SUPPLIED DATA:
┌──
(* ===== verification/CaseStore.v ===== *)
(** * The client-side case store ([lib/stores/case-store.ts])

    One entry per case, at most [MAX_CASES] of them. Each action of the
    store is a function from the state to the state; [Date.now()] readings
    are arguments. [step] is one call of an action, and the invariants are
    proved by induction over sequences of calls. *)
From S2P Require Import Prelude JsObject JsNum JsString JsValue Types AlertMappers.

Inductive Disposition := DispNone | DispApproved | DispOverride.
#[export] Instance Disposition_eq : EqDecision Disposition. Proof. solve_decision. Defined.

Record ClassifierEvidence := mkClassifierEvidence {
  ce_input_features : jsobj num;
  ce_shap_values : jsobj num;
  ce_raw_prediction : num;
  ce_calibrated_confidence : num;
  ce_novelty_score : num
}.

Record TriageVerdict := mkTriageVerdict {
  tv_action_id : string;
  tv_case_id : string;
  tv_verdict : string;
  tv_execution_path : string;
  tv_calibrated_confidence : num;
  tv_novelty_score : num;
  tv_escalated : bool;
  tv_escalation_reason : option string;
  tv_latency_ms : num;
  tv_classifier_evidence : option ClassifierEvidence
}.

(** [{ regions_seen_30d?: string[] } | null] *)
Notation Baseline := (option (option (list string))).

Record CaseEntry := mkCaseEntry {
  en_event : Ocsf.OcsfEvent;
  en_baseline : Baseline;
  en_verdict : option TriageVerdict;
  en_triageStatus : TriageStatus;
  en_triageStartedAt : option Z;
  en_triageError : option string;
  en_traceSteps : list KafkaTraceStep;
  en_disposition : Disposition;
  en_overrideLabel : option string;
  en_updatedAt : Z
}.

Definition MAX_CASES : nat := 50.

(** The [cases] field of the store. *)
Notation Cases := (jsobj CaseEntry).

(** ** Helpers *)

Definition older (a b : string * CaseEntry) : bool := en_updatedAt a.2 <=? en_updatedAt b.2.

Definition evictIfNeeded (cases : Cases) (incomingId : string) : Cases :=
  if obj_has incomingId cases || (length (obj_keys cases) <? MAX_CASES)%nat then cases
  else
    let sorted := sort_by older (filter (λ kv, kv.1 ≠ incomingId) (obj_entries cases)) in
    match head sorted with
    | None => cases
    | Some toEvict => obj_delete toEvict.1 cases
    end.

(** [`${t.agent_action_id}:${t.step_kind}:${t.ts}`] *)
Definition step_key (t : KafkaTraceStep) : string :=
  ks_agent_action_id t +:+ ":" +:+ ks_step_kind t +:+ ":" +:+ num_to_string (ks_ts t).

(** ** Actions *)

Definition initCase (now : Z) (caseId : string) (event : Ocsf.OcsfEvent) (baseline : Baseline)
    (s : Cases) : Cases :=
  let existing := obj_get caseId s in
  let cases := evictIfNeeded s caseId in
  obj_set caseId {|
    en_event := event;
    en_baseline := baseline;
    en_verdict := existing ≫= en_verdict;
    en_triageStatus := default TIdle (en_triageStatus <$> existing);
    en_triageStartedAt := existing ≫= en_triageStartedAt;
    en_triageError := existing ≫= en_triageError;
    en_traceSteps := default [] (en_traceSteps <$> existing);
    en_disposition := default DispNone (en_disposition <$> existing);
    en_overrideLabel := existing ≫= en_overrideLabel;
    en_updatedAt := now
  |} cases.

(** The shape of the other writes: nothing happens when the case is absent. *)
Definition update_entry (caseId : string) (f : CaseEntry → CaseEntry) (s : Cases) : Cases :=
  match obj_get caseId s with
  | None => s
  | Some entry => obj_set caseId (f entry) s
  end.

Definition startTriage (now1 now2 : Z) (caseId : string) (s : Cases) : Cases :=
  update_entry caseId (λ entry, {|
    en_event := en_event entry; en_baseline := en_baseline entry; en_verdict := en_verdict entry;
    en_triageStatus := TRunning; en_triageStartedAt := Some now1; en_triageError := None;
    en_traceSteps := en_traceSteps entry; en_disposition := en_disposition entry;
    en_overrideLabel := en_overrideLabel entry; en_updatedAt := now2 |}) s.

Definition setVerdict (now : Z) (caseId : string) (verdict : TriageVerdict) (s : Cases) : Cases :=
  update_entry caseId (λ entry, {|
    en_event := en_event entry; en_baseline := en_baseline entry; en_verdict := Some verdict;
    en_triageStatus := TComplete; en_triageStartedAt := en_triageStartedAt entry;
    en_triageError := None; en_traceSteps := en_traceSteps entry;
    en_disposition := en_disposition entry; en_overrideLabel := en_overrideLabel entry;
    en_updatedAt := now |}) s.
└──
The data above should be copied out with complete accuracy.

(* ===== verification/CaseStore.v ===== *)
(** * The client-side case store ([lib/stores/case-store.ts])

    One entry per case, at most [MAX_CASES] of them. Each action of the
    store is a function from the state to the state; [Date.now()] readings
    are arguments. [step] is one call of an action, and the invariants are
    proved by induction over sequences of calls. *)
From S2P Require Import Prelude JsObject JsNum JsString JsValue Types AlertMappers.

Inductive Disposition := DispNone | DispApproved | DispOverride.
#[export] Instance Disposition_eq : EqDecision Disposition. Proof. solve_decision. Defined.

Record ClassifierEvidence := mkClassifierEvidence {
  ce_input_features : jsobj num;
  ce_shap_values : jsobj num;
  ce_raw_prediction : num;
  ce_calibrated_confidence : num;
  ce_novelty_score : num
}.

Record TriageVerdict := mkTriageVerdict {
  tv_action_id : string;
  tv_case_id : string;
  tv_verdict : string;
  tv_execution_path : string;
  tv_calibrated_confidence : num;
  tv_novelty_score : num;
  tv_escalated : bool;
  tv_escalation_reason : option string;
  tv_latency_ms : num;
  tv_classifier_evidence : option ClassifierEvidence
}.

(** [{ regions_seen_30d?: string[] } | null] *)
Notation Baseline := (option (option (list string))).

Record CaseEntry := mkCaseEntry {
  en_event : Ocsf.OcsfEvent;
  en_baseline : Baseline;
  en_verdict : option TriageVerdict;
  en_triageStatus : TriageStatus;
  en_triageStartedAt : option Z;
  en_triageError : option string;
  en_traceSteps : list KafkaTraceStep;
  en_disposition : Disposition;
  en_overrideLabel : option string;
  en_updatedAt : Z
}.

Definition MAX_CASES : nat := 50.

(** The [cases] field of the store. *)
Notation Cases := (jsobj CaseEntry).

(** ** Helpers *)

Definition older (a b : string * CaseEntry) : bool := en_updatedAt a.2 <=? en_updatedAt b.2.

Definition evictIfNeeded (cases : Cases) (incomingId : string) : Cases :=
  if obj_has incomingId cases || (length (obj_keys cases) <? MAX_CASES)%nat then cases
  else
    let sorted := sort_by older (filter (λ kv, kv.1 ≠ incomingId) (obj_entries cases)) in
    match head sorted with
    | None => cases
    | Some toEvict => obj_delete toEvict.1 cases
    end.

(** [`${t.agent_action_id}:${t.step_kind}:${t.ts}`] *)
Definition step_key (t : KafkaTraceStep) : string :=
  ks_agent_action_id t +:+ ":" +:+ ks_step_kind t +:+ ":" +:+ num_to_string (ks_ts t).

(** ** Actions *)

Definition initCase (now : Z) (caseId : string) (event : Ocsf.OcsfEvent) (baseline : Baseline)
    (s : Cases) : Cases :=
  let existing := obj_get caseId s in
  let cases := evictIfNeeded s caseId in
  obj_set caseId {|
    en_event := event;
    en_baseline := baseline;
    en_verdict := existing ≫= en_verdict;
    en_triageStatus := default TIdle (en_triageStatus <$> existing);
    en_triageStartedAt := existing ≫= en_triageStartedAt;
    en_triageError := existing ≫= en_triageError;
    en_traceSteps := default [] (en_traceSteps <$> existing);
    en_disposition := default DispNone (en_disposition <$> existing);
    en_overrideLabel := existing ≫= en_overrideLabel;
    en_updatedAt := now
  |} cases.

(** The shape of the other writes: nothing happens when the case is absent. *)
Definition update_entry (caseId : string) (f : CaseEntry → CaseEntry) (s : Cases) : Cases :=
  match obj_get caseId s with
  | None => s
  | Some entry => obj_set caseId (f entry) s
  end.

Definition startTriage (now1 now2 : Z) (caseId : string) (s : Cases) : Cases :=
  update_entry caseId (λ entry, {|
    en_event := en_event entry; en_baseline := en_baseline entry; en_verdict := en_verdict entry;
    en_triageStatus := TRunning; en_triageStartedAt := Some now1; en_triageError := None;
    en_traceSteps := en_traceSteps entry; en_disposition := en_disposition entry;
    en_overrideLabel := en_overrideLabel entry; en_updatedAt := now2 |}) s.

Definition setVerdict (now : Z) (caseId : string) (verdict : TriageVerdict) (s : Cases) : Cases :=
  update_entry caseId (λ entry, {|
    en_event := en_event entry; en_baseline := en_baseline entry; en_verdict := Some verdict;
    en_triageStatus := TComplete; en_triageStartedAt := en_triageStartedAt entry;
    en_triageError := None; en_traceSteps := en_traceSteps entry;
    en_disposition := en_disposition entry; en_overrideLabel := en_overrideLabel entry;
    en_updatedAt := now |}) s.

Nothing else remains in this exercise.